Edward Arlington Robinson’s “Dear Friends”

Edwin Arlington Robinson.jpg

Dear Friends

Dear friends, reproach me not for what I do,
Nor counsel me, nor pity me; nor say
That I am wearing half my life away
For bubble-work that only fools pursue.
And if my bubbles be too small for you,
Blow bigger then your own: the games we play
To fill the frittered minutes of a day,
Good glasses are to read the spirit through.

And whoso reads may get him some shrewd skill;
And some unprofitable scorn resign,
To praise the very thing that he deplores;
So, friends (dear friends), remember, if you will,
The shame I win for singing is all mine,
The gold I miss for dreaming is all yours.

Edward Arlington Robinson (1869-1935) spent his childhood in a small town in Maine. His father was a prosperous merchant; his mother had been a schoolteacher.
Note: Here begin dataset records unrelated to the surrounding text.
(* ===== verification/Calls.v ===== *)
(** * Programs that call a C library

    The wrappers of src/storage and the functions of src/crypto own handles of a C library:
    pointers they get from one call and must give back to another. A [calls] program is the
    sequence of its calls, each with a continuation for every answer, and ends by returning
    or throwing. [finally] is what a destructor adds to a scope. [spec] is what the library
    documents: the calls that are permitted in a state of the library and the answers that
    are possible. [wp] holds when a program, from a given state, makes permitted calls only,
    whatever the library answers, and ends as stated. *)

From S2P Require Import Prelude.

Inductive calls (C : Type) (R : C → Type) (A : Type) : Type :=
| Finish (r : result A)
| Call (c : C) (k : R c → calls C R A).
Arguments Finish {C R A} r.
Arguments Call {C R A} c k.

Section programs.
Context {C : Type} {R : C → Type}.

#[global] Instance calls_ret : MRet (calls C R) := λ A a, Finish (Ok a).

Fixpoint calls_bind_go {A B} (f : A → calls C R B) (p : calls C R A) : calls C R B :=
  match p with
  | Finish (Ok a) => f a
  | Finish (Throw e) => Finish (Throw e)
  | Call c k => Call c (λ x, calls_bind_go f (k x))
  end.
#[global] Instance calls_bind : MBind (calls C R) := λ A B f p, calls_bind_go f p.

(** One call. *)
Definition invoke (c : C) : calls C R (R c) := Call c mret.

Definition throw {A} (e : exn) : calls C R A := Finish (Throw e).

(** The rest of a scope, then the destructor [d] of a variable, on both ways out. *)
Fixpoint finally {A} (p : calls C R A) (d : calls C R unit) : calls C R A :=
  match p with
  | Finish r => calls_bind_go (λ _, Finish r) d
  | Call c k => Call c (λ x, finally (k x) d)
  end.

(** [try { p } catch (...) { h; throw; }] *)
Fixpoint on_throw {A} (p : calls C R A) (h : calls C R unit) : calls C R A :=
  match p with
  | Finish (Ok a) => Finish (Ok a)
  | Finish (Throw e) => calls_bind_go (λ _, throw e) h
  | Call c k => Call c (λ x, on_throw (k x) h)
  end.

(** Run against a library: a function of its state. *)
Fixpoint perform {L A} (api : ∀ c, L → R c * L) (p : calls C R A) : ST L A := λ l,
  match p with
  | Finish r => (r, l)
  | Call c k => let '(x, l) := api c l in perform api (k x) l
  end.
End programs.

(** ** What a library documents *)

(** [allowed t c]: the call [c] may be made when the library is in state [t].
    [answers t c x t']: it may answer [x] and go to [t']. *)
Record spec (C : Type) (R : C → Type) (T : Type) := mkSpec {
  allowed : T → C → Prop;
  answers : T → ∀ c, R c → T → Prop
}.
Arguments mkSpec {C R T} _ _.
Arguments allowed {C R T} _ _ _.
Arguments answers {C R T} _ _ _ _ _.

Section wp.
Context {C : Type} {R : C → Type} {T : Type} (S : spec C R T).

Fixpoint wp {A} (p : calls C R A) (Q : result A → T → Prop) (t : T) : Prop :=
  match p with
  | Finish r => Q r t
  | Call c k => allowed S t c ∧ ∀ x t', answers S t c x t' → wp (k x) Q t'
  end.

Lemma wp_mono {A} (p : calls C R A) (Q Q' : result A → T → Prop) t :
  (∀ r t', Q r t' → Q' r t') → wp p Q t → wp p Q' t.
Proof.
  intros HQ. revert t. induction p as [r|c k IH]; intros t Hp; [by apply HQ|].
  destruct Hp as [Ha Hk]. split; [done|]. intros x t' Hx. by apply IH, Hk.
Qed.

(** What a program does next when the part before it has ended. *)
Definition then_wp {A B} (f : A → calls C R B) (Q : result B → T → Prop) (r : result A) (t : T) : Prop :=
  match r with Ok a => wp (f a) Q t | Throw e => Q (Throw e) t end.

Lemma wp_bind {A B} (p : calls C R A) (f : A → calls C R B) Q t :
  wp p (then_wp f Q) t → wp (p ≫= f) Q t.
Proof.
  revert t. induction p as [[a|e]|c k IH]; intros t Hp; [done|done|].
  destruct Hp as [Ha Hk]. split; [done|]. intros x t' Hx. by apply IH, Hk.
Qed.

Lemma wp_invoke {B} c (f : R c → calls C R B) Q t :
  allowed S t c → (∀ x t', answers S t c x t' → wp (f x) Q t') → wp (invoke c ≫= f) Q t.
Proof. done. Qed.

(** Destructors and handlers do not throw. *)
Definition ends (Q : T → Prop) (r : result unit) (t : T) : Prop := r = Ok tt ∧ Q t.

Lemma wp_then_finish {A} (d : calls C R unit) (r : result A) Q t :
  wp d (ends (Q r)) t → wp (calls_bind_go (λ _, Finish r) d) Q t.
Proof.
  intros Hd. apply (wp_bind d (λ _, Finish r)). eapply wp_mono; [|exact Hd].
  by intros r' t' [-> HQ].
Qed.

Lemma wp_finally {A} (p : calls C R A) d Q t :
  wp p (λ r t', wp d (ends (Q r)) t') t → wp (finally p d) Q t.
Proof.
  revert t. induction p as [r|c k IH]; intros t Hp; [by apply wp_then_finish|].
  destruct Hp as [Ha Hk]. split; [done|]. intros x t' Hx. by apply IH, Hk.
Qed.

Lemma wp_on_throw {A} (p : calls C R A) h Q t :
  wp p (λ r t', match r with Ok _ => Q r t' | Throw _ => wp h (ends (Q r)) t' end) t →
  wp (on_throw p h) Q t.
Proof.
  revert t. induction p as [[a|e]|c k IH]; intros t Hp; [done|by apply (wp_then_finish h (Throw e))|].
  destruct Hp as [Ha Hk]. split; [done|]. intros x t' Hx. by apply IH, Hk.
Qed.

(** Against any library that behaves as documented a program ends, as stated. *)
Lemma wp_perform {L A} (api : ∀ c, L → R c * L) (view : L → T) (p : calls C R A) Q l :
  (∀ c l, allowed S (view l) c → answers S (view l) c (api c l).1 (view (api c l).2)) →
  wp p Q (view l) → Q (perform api p l).1 (view (perform api p l).2).
Proof.
  intros Hapi. revert l. induction p as [r|c k IH]; intros l Hp; [done|].
  destruct Hp as [Ha Hk]. cbn. specialize (Hapi c l Ha). destruct (api c l) as [x l']. by apply IH, Hk.
Qed.
End wp.
Definition create_schema (connection_ : ptr) : sql_prog unit :=
  with_statement connection_ (sql_text CREATE_blocks) (λ blocks_statement,
    step_or_throw blocks_statement;;
    with_statement connection_ (sql_text CREATE_balances) step_or_throw).

(** The constructor: its result is the member [connection_]. When the body throws, the
    member is destroyed. *)
Definition storage (path : str) : sql_prog ptr :=
  connection_ ← connection path;
  on_throw
    (if negb (is_valid connection_) then throw RuntimeError else
     create_schema connection_;; mret connection_)
    (connection_destroy connection_).

Definition save_block (connection_ : ptr) (block : Block) (height : nat) : sql_prog unit :=
  with_statement connection_ (sql_text (INSERT_block 0 [] [])) (λ stmt,
    if negb (is_valid stmt) then throw RuntimeError else
    bind_int_64 stmt 1 (i64 (Z.of_nat height));;
    bind_blob stmt 2 (hash_ block) (sz (hash_ block));;
    let serialized := Blk.serialize block in
    bind_blob stmt 3 serialized (sz serialized);;
    rc ← step stmt;
    if negb (rc =? SQLITE_DONE) then throw RuntimeError else mret tt).

Definition load_block `{Crypto} (connection_ : ptr) (height : nat) : sql_prog (option Block) :=
  with_statement connection_ (query_text (SELECT_block 0)) (λ stmt,
    if negb (is_valid stmt) then throw RuntimeError else
    bind_int_64 stmt 1 (i64 (Z.of_nat height));;
    rc ← step stmt;
    if negb (rc =? SQLITE_ROW) then mret None else
    raw ← column_blob stmt 0;
    mret (Blk.deserialize raw)).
The parents were primarily interested in their two older sons and tended to ignore Edwin, though they recognized his exceptional intelligence.

Robinson studied at Harvard from 1891 to 1893 and afterward returned to Maine to stay for three years. Miserable and lonely, he moved to New York in 1895. His first volume of poems had been published while he was at home in Maine; in 1897 a second volume appeared. But he prospered neither as a poet nor as a businessman and ended by working as a checker of loads of shale during the building of the New York subway. Luckily, the president of the United States Theodore Roosevelt, found Robinson’s poetry impressive and helped him get a clerkship in the New York Customs House, where he worked until 1910.
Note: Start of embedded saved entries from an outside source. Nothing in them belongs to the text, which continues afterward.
(* ===== verification/Threads.v ===== *)
(** * Threads, mutexes and joins

    Prog.v interleaves critical sections that are atomic because they hold a mutex. This file
    looks inside: the code of a thread is reduced to what it can wait for, that is the
    mutexes it locks, the threads it joins, the system calls it makes, and to the flags its
    loops test; what depends on data is a choice. [do_step] runs one step of one thread, so
    schedules can be executed. [disciplined] is a condition on the main thread's code: locks
    are nested by rank, the flag of a thread is cleared before it is joined, every thread
    is joined, and workers are made only under [peers_mutex] after a look at
    [node_stopping]. Every step keeps the invariant [inv] that follows from it. The main
    results are [can_finish], that such a system can always run to its end, from whatever
    state a schedule has led to, and [nothing_left], that no thread outlives the main one.
    The last section is about threads that wait for ever. *)

From S2P Require Import Prelude.

(** The mutexes of the program. *)
Inductive mutex :=
| state_mutex | chain_mutex | orphan_mutex
| peers_mutex | shutdown_mutex | sync_mutex | book_mutex | log_mutex | api_key_mutex
| write_mutex (peer : nat).

(** The atomic flags: [running_] of the orchestrator, of the RPC server and of the node,
    [stopping_] of the node, the flag of the signal handler, and whether the process was
    ended with [std::_Exit]. *)
Inductive flag := orchestrator_running | rpc_running | node_running | node_stopping | shutting_down | exited.

(** The calls a thread may wait in. *)
Inductive syscall :=
| sys_timer | sys_accept | sys_connect | sys_mine | sys_getline
| sys_handshake | sys_recv_peer | sys_send_peer | sys_recv_client | sys_send_client.

Inductive tid := Main | Mining | RpcAccept | NodeAccept | Cleaner | Ping | Connect | Worker (n : nat).

#[global] Instance mutex_eq : EqDecision mutex. Proof. solve_decision. Defined.
#[global] Instance flag_eq : EqDecision flag. Proof. solve_decision. Defined.
#[global] Instance syscall_eq : EqDecision syscall. Proof. solve_decision. Defined.
#[global] Instance tid_eq : EqDecision tid. Proof. solve_decision. Defined.

#[global] Instance flag_countable : Countable flag.
Proof.
  refine (inj_countable' (λ f, match f with
    | orchestrator_running => 0 | rpc_running => 1 | node_running => 2
    | node_stopping => 3 | shutting_down => 4 | exited => 5 end%nat)
    (λ n, match n with 0 => orchestrator_running | 1 => rpc_running | 2 => node_running
    | 3 => node_stopping | 4 => shutting_down | _ => exited end%nat) _).
  by intros [].
Defined.

#[global] Instance mutex_countable : Countable mutex.
Proof.
  refine (inj_countable' (λ m, match m with
    | state_mutex => inl 0 | chain_mutex => inl 1 | orphan_mutex => inl 2 | peers_mutex => inl 3
    | shutdown_mutex => inl 4 | sync_mutex => inl 5 | book_mutex => inl 6 | log_mutex => inl 7
    | api_key_mutex => inl 8 | write_mutex p => inr p end%nat)
    (λ n, match n with inl 0 => state_mutex | inl 1 => chain_mutex | inl 2 => orphan_mutex
    | inl 3 => peers_mutex | inl 4 => shutdown_mutex | inl 5 => sync_mutex | inl 6 => book_mutex
    | inl 7 => log_mutex | inl _ => api_key_mutex | inr p => write_mutex p end%nat) _).
  by intros [].
Defined.

#[global] Instance tid_countable : Countable tid.
Proof.
  refine (inj_countable' (λ t, match t with
    | Main => inl 0 | Mining => inl 1 | RpcAccept => inl 2 | NodeAccept => inl 3 | Cleaner => inl 4
    | Ping => inl 5 | Connect => inl 6 | Worker n => inr n end%nat)
    (λ n, match n with inl 0 => Main | inl 1 => Mining | inl 2 => RpcAccept | inl 3 => NodeAccept
    | inl 4 => Cleaner | inl 5 => Ping | inl _ => Connect | inr n => Worker n end%nat) _).
  by intros [].
Defined.

(** ** Code *)

Inductive cmd :=
| Skip
| Sys (s : syscall)
| Lock (m : mutex) (c : cmd)  (** [lock_guard] and its scope *)
| Seq (a b : cmd)
| Either (a b : cmd)  (** a branch on data *)
| Many (c : cmd)  (** a loop over data *)
| While (early : bool) (f : flag) (c : cmd)  (** [while (f && ...)]; [early]: other conditions end it too *)
| If (f : flag) (a b : cmd)
| LockPeer (c : cmd)  (** the write mutex of some peer and the scope of its [lock_guard] *)
| SetFlag (f : flag) (b : bool)
| Start (t : tid) (c : cmd)  (** make the thread [t] *)
| Spawn (c : cmd)  (** make a worker and put its handle in the shared list *)
| TakeOne  (** move a handle from the shared list to the local one *)
| TakeAll
| JoinTaken  (** join and drop the handles of the local list *)
| JoinIf (t : tid).  (** [if (t.joinable()) t.join()] *)

(** What a thread has left to do: a command, or the end of the scope of a lock. *)
Inductive item := Cmd (c : cmd) | Release (m : mutex).

Record thread := mkThread { code : list item; taken : list tid }.

Record sys := mkSys {
  flags : gset flag;  (** those that are true *)
  held : gmap mutex tid;
  workers : list tid;
  threads : gmap tid thread
}.

Definition finished (t : tid) (s : sys) : bool :=
  match threads s !! t with Some th => bool_decide (code th = []) | None => true end.

Module Th.

Definition set_thread (t : tid) (th : thread) (s : sys) : sys :=
  mkSys (flags s) (held s) (workers s) (<[t := th]> (threads s)).

(** [t] goes on with [k]. *)
Definition goto (t : tid) (th : thread) (k : list item) (s : sys) : sys := set_thread t (mkThread k (taken th)) s.

Section machine.
(** The system calls that never return. *)
Context (stuck : syscall → bool).

Definition lock_step (t : tid) (th : thread) (m : mutex) (c : cmd) (k : list item) (s : sys) : option sys :=
  match held s !! m with
  | Some _ => None
  | None =>
      let s' := goto t th (Cmd c :: Release m :: k) s in
      Some (mkSys (flags s') (<[m := t]> (held s')) (workers s') (threads s'))
  end.

(** One step of the command [c] of thread [t] with [k] to follow; [n] resolves the choice. *)
Definition step_cmd (t : tid) (n : nat) (th : thread) (c : cmd) (k : list item) (s : sys) : option sys :=
  match c with
  | Skip => Some (goto t th k s)
  | Sys x => if stuck x then None else Some (goto t th k s)
  | Lock m c => lock_step t th m c k s
  | LockPeer c => lock_step t th (write_mutex n) c k s
  | Seq a b => Some (goto t th (Cmd a :: Cmd b :: k) s)
  | Either a b => Some (goto t th (Cmd (if (n =? 0)%nat then a else b) :: k) s)
  | Many c => Some (goto t th (if (n =? 0)%nat then k else Cmd c :: Cmd (Many c) :: k) s)
  | While early f c =>
      if bool_decide (f ∈ flags s) then
        if (n =? 0)%nat then Some (goto t th (Cmd c :: Cmd (While early f c) :: k) s)
        else if early then Some (goto t th k s) else None
      else Some (goto t th k s)
  | If f a b => Some (goto t th (Cmd (if bool_decide (f ∈ flags s) then a else b) :: k) s)
  | SetFlag f b =>
      let s' := goto t th k s in
      Some (mkSys (if b then {[f]} ∪ flags s' else flags s' ∖ {[f]}) (held s') (workers s') (threads s'))
  | Start t' c =>
      match threads s !! t' with
      | Some _ => None
      | None => Some (set_thread t' (mkThread [Cmd c] []) (goto t th k s))
      end
  | Spawn c =>
      match threads s !! Worker n with
      | Some _ => None
      | None =>
          let s' := set_thread (Worker n) (mkThread [Cmd c] []) (goto t th k s) in
          Some (mkSys (flags s') (held s') (workers s' ++ [Worker n]) (threads s'))
      end
  | TakeOne =>
      match workers s !! n with
      | None => Some (goto t th k s)
      | Some w =>
          let s' := set_thread t (mkThread k (w :: taken th)) s in
          Some (mkSys (flags s') (held s') (delete n (workers s')) (threads s'))
      end
  | TakeAll =>
      let s' := set_thread t (mkThread k (workers s ++ taken th)) s in
      Some (mkSys (flags s') (held s') [] (threads s'))
  | JoinTaken =>
      match taken th with
      | [] => Some (goto t th k s)
      | w :: ws => if finished w s then Some (set_thread t (mkThread (Cmd JoinTaken :: k) ws) s) else None
      end
  | JoinIf t' => if finished t' s then Some (goto t th k s) else None
  end.

Definition do_step (t : tid) (n : nat) (s : sys) : option sys :=
  th ← threads s !! t;
  match code th with
  | [] => None
  | Release m :: k =>
      let s' := goto t th k s in
      Some (mkSys (flags s') (delete m (held s')) (workers s') (threads s'))
  | Cmd c :: k => step_cmd t n th c k s
  end.

Definition step (s s' : sys) : Prop := ∃ t n, do_step t n s = Some s'.

(** A schedule: which thread steps, and how its choice goes. *)
Fixpoint execute (l : list (tid * nat)) (s : sys) : option sys :=
  match l with
  | [] => Some s
  | (t, n) :: l => s' ← do_step t n s; execute l s'
  end.

Lemma execute_steps l s s' : execute l s = Some s' → rtc step s s'.
Proof.
  revert s. induction l as [|[t n] l IH]; intros s E; [injection E as <-; apply rtc_refl|].
  cbn in E. destruct (do_step t n s) as [s1|] eqn:E1; [|done]. eapply rtc_l; [by exists t, n|by apply IH].
Qed.
End machine.

(** ** The discipline *)

(** Locks are nested by rank; those of the last rank are never held together. *)
Definition rank (m : mutex) : nat :=
  match m with state_mutex => 0 | chain_mutex => 1 | orphan_mutex => 2 | _ => 3 end.

(** The flag that ends a thread, and whether it joins others. *)
Definition flag_of (t : tid) : flag :=
  match t with Mining => orchestrator_running | RpcAccept => rpc_running | _ => node_running end.
Definition joins (t : tid) : bool := match t with Main | Cleaner => true | _ => false end.

Definition above (r : option nat) (n : nat) : Prop := match r with Some r => (r < n)%nat | None => True end.

(** Whether a thread may hold handles it took and has not joined, after a command. *)
Fixpoint after (c : cmd) (d : bool) : bool :=
  match c with
  | TakeOne | TakeAll => true
  | JoinTaken => false
  | Lock _ c | LockPeer c => after c d
  | Seq a b => after b (after a d)
  | Either a b | If _ a b => after a d || after b d
  | Many c | While _ _ c => d || after c d
  | _ => d
  end.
Suddenly, with the poetic revival that preceded World War I, Robinson began to play a major role as a poet. He became widely read and exerted a strong influence on other poets, notably Robert Frost. He was awarded the Pulitzer Prize for poetry three times in the 1920s, a record exceeded only by Frost, who received the prize four times in all.

The core of Robinson’s philosophy is the belief that man’s highest duty is to develop his best attributes as fully as possible. Success is measured by the intensity and integrity of his struggle; failure consists only of a lack of effort. Robinson was most interested in people who had either failed spiritually or who seemed failures to the world but had really succeeded in gaining spiritual wisdom.

For many this poem describes the kind of work I do.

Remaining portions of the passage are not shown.